* [The problem]: Locate, in the data below, the line that contains "apply (ProbeVCSUrl_parsable_url https_origin" and the line that contains "discriminate."; reproduce exactly those two lines and every line between them, nothing more.

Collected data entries
(** X14: a URL of [origin] that parses is stored as the parser prints
    it, without rewriting, over whatever [VCSUrl] held. *)
Theorem ProbeVCSUrl_parsable_url
    (W : VCSWorld) (imageConfigPath : string) (ic : ImageConfiguration)
    (repo : Repository W) (remote : Remote W)
    (remoteURL : string) (rest : list string) (u : URL W) :
  filepath_Dir W imageConfigPath <> "" ->
  git_PlainOpen W (filepath_Dir W imageConfigPath) = Ok repo ->
  Repository_Remote W repo "origin" = Ok remote ->
  URLs (Remote_Config W remote) = remoteURL :: rest ->
  url_Parse W remoteURL = Ok u ->
  exists ic',
    ProbeVCSUrl W imageConfigPath ic
    = Returns (ic', [ "detected " +++ URL_String W u +++ " as VCS URL" ])
    /\ VCSUrl ic' = URL_String W u.
Proof.
  intros Hdir Hopen Hrem Hurls Hparse. apply String.eqb_neq in Hdir.
  unfold ProbeVCSUrl, store_VCSUrl.
  rewrite Hdir, Hopen, Hrem, Hurls, Hparse. eauto.
Qed.

Lemma ProbeVCSUrl_parsable_url_witness :
  exists ic',
    ProbeVCSUrl https_origin "/src/app/apko.yaml" with_vcs_url
    = Returns (ic', [ "detected https://github.com/chainguard-dev/apko.git as VCS URL" ])
    /\ VCSUrl ic' = "https://github.com/chainguard-dev/apko.git".
Proof.
  apply (ProbeVCSUrl_parsable_url https_origin "/src/app/apko.yaml" with_vcs_url
           tt tt "https://github.com/chainguard-dev/apko.git"
           ["git@mirror:chainguard-dev/apko.git"]
           "https://github.com/chainguard-dev/apko.git");
    try reflexivity.
  discriminate.
Defined.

* [Final answer]:
  apply (ProbeVCSUrl_parsable_url https_origin "/src/app/apko.yaml" with_vcs_url
           tt tt "https://github.com/chainguard-dev/apko.git"
           ["git@mirror:chainguard-dev/apko.git"]
           "https://github.com/chainguard-dev/apko.git");
    try reflexivity.
  discriminate.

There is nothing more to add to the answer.